Quindi piú piccolo il bambino piú felice é.
Come si genera il desiderio? Inizialmente da poppanti proviamo tutto coi 5 sensi. Mordicchiamo tutto a scoprire com'é fatto (primo senso che sviluppiamo é il gusto), poi vediamo tutto, quindi sentiamo tutto e cosí via e
lo cataloghiamo.
Come lo cataloga la nostra mente semplice di bimbo? Fondamentalmente in due classi, quello che ci piace (mangiare, sentire, vedere, toccare ecc) e quello no.

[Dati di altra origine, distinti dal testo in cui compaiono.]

(* ===== verification/Lifecycle.v ===== *)
(** * The endpoint's calls, interleaved ([src/session/peer.rs])

    [negotiate], [connect], [establish], [disconnect] and the request closure are
    async: each holds a lock for a short section and awaits between sections, and the
    endpoint is shared ([Clone] over [Arc]s), so the sections of several calls
    interleave.  Here a call is a task, one turn per section: what it does from one
    await to the next.  An await on the transport or on a consumer's handler is one
    turn, which takes the answer.  Run alone, a task computes the function of [Peer]
    with the call's name. *)
From S2P Require Import Prelude Crc Frame Control Sender Reassemble Errors Stream Transfer.
From S2P Require Import Delivery Clock Sink Egress Messages Logical Carrier Peer.

(** ** What the turns make observable *)

Section events.
Context `{JSON : JsonLib}.

(** One event per write to the endpoint's shared state, and one when a call passes its
    state check. *)
Inductive PeerEvent : Type :=
  | EvConnected
  | EvNegotiating
  | EvNegotiated (remote : Capabilities)
  | EvCached (remote : Capabilities)
  | EvEstablishing
  | EvEstablished (session_id : string) (handler : SessionHandler)
  | EvEmits (remote : Capabilities)
  | EvAgreed (remote : Capabilities)
  | EvAccepted (session_id : string) (handler : SessionHandler)
  | EvClosed
  | EvReset.
End events.

(** ** The turns of each call *)

Section turns.
Context `{JSON : JsonLib}.
Context `{CRC : Crc32} `{UUID : UuidLib} {W : Type} `{WIRE : TransferWiring W}.
Context `{TRANSPORT : !XacppTransport W} `{RPC : !RpcTransport W}.
Implicit Types (w : W) (p : XacppPeer) (h : list XacppSession).

(** *** [negotiate] *)

Inductive NegotiatePhase : Type :=
  | NStart
  | NSend
  | NHandler (capabilities : Capabilities)
  | NCommit (capabilities : Capabilities)
  | NCache (capabilities : Capabilities).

Il primo tipo di esperienze le vogliamo ripetere (all'infinito come fanno gli infanti, poi crescendo diminuiamo le ripetizioni perché cresce la memoria delle esperienze passate), le altre le voglio evitare. Crescendo il desiderio diventa piú complesso, e se oggi - per dire - io adulto ho voglia di una bella pizza, domani vorró lo stesso ma con la birra e poi ancora la compagnia della mia amica preferita e poi cosí crescendo.
Ma tornando alle origini delle nostre sofferenze, c'é una fase da piccoli in cui diciamo sempre no. Perche'? Perché nella nostra mente si é formato il desiderio di cambiare le cose come stanno ed incominciamo ad esprimerlo. In modo infantile e capriccioso, ovviamente, per esempio se una penna é in posizione X sul tavolo, la spostiamo di 2-3 centimetri e siamo felici (= fine desiderio, l'universo ci sembra a posto).

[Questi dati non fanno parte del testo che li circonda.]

(** an [established] response needs its credentials.  The documented example
    of the wire protocol, which has a session id only, is refused as a response
    and as the payload of an envelope. *)
Theorem established_needs_credentials o :
  get "kind" o = [JStr "established"] → get "credentials" o = [] →
  (de (JObj o) : option XacppResponse) = None ∧
  ∀ id, (de (JObj [("type", JStr "response"); ("id", JStr id); ("payload", JObj o)])
          : option XacppEnvelope) = None.
Proof.
  intros Hk Hc.
  assert (∀ b, (tagged_de b (JObj o) : option XacppResponse) = None) as Hd.
  { intros b. unfold tagged_de, untag. cbn [tag_key XacppResponse_tagged]. rw Hk.
    cbn [fmap option_fmap option_map variants XacppResponse_tagged variant String.eqb Ascii.eqb Bool.eqb].
    set (o' := filter _ o). assert (get "credentials" o' = []) as Hc'.
    { subst o'. clear -Hc. induction o as [|[k v] o IH]; [done|]. cbn in Hc. rw filter_cons.
      destruct (String.eqb k "credentials") eqn:Hk; [done|].
      case_decide; cbn; rw ?Hk; auto. }
    destruct (field_map (de (A:=string)) None None "sessionId" o') as [H1|[x H1]].
    - by rw (bind_None _ _ _ H1).
    - rw (map_bind _ _ _ _ H1) bind_None; [by apply req_absent|done]. }
  split; [apply Hd|]. intros id. cbn [de serde_tagged]. unfold tagged_de at 1. cbn -[tagged_de].
  repeat (case_decide; try done). unfold mbind, fields_bind. cbn -[tagged_de]. by rw Hd.
Qed.
End laws.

CITAZIONE (devero @ 10/5/2019, 11:21)
Ah beh, con me la definizione di felicità è "semplice" ma difficilmente esprimibile.
Io assimilo questa emozione all'ebetismo, e pertanto io non voglio essere felice e ho sempre considerato assurdo cercare di essere felici. Io voglio essere consapevole, non felice (o ebete, che per me è praticamente un sinonimo).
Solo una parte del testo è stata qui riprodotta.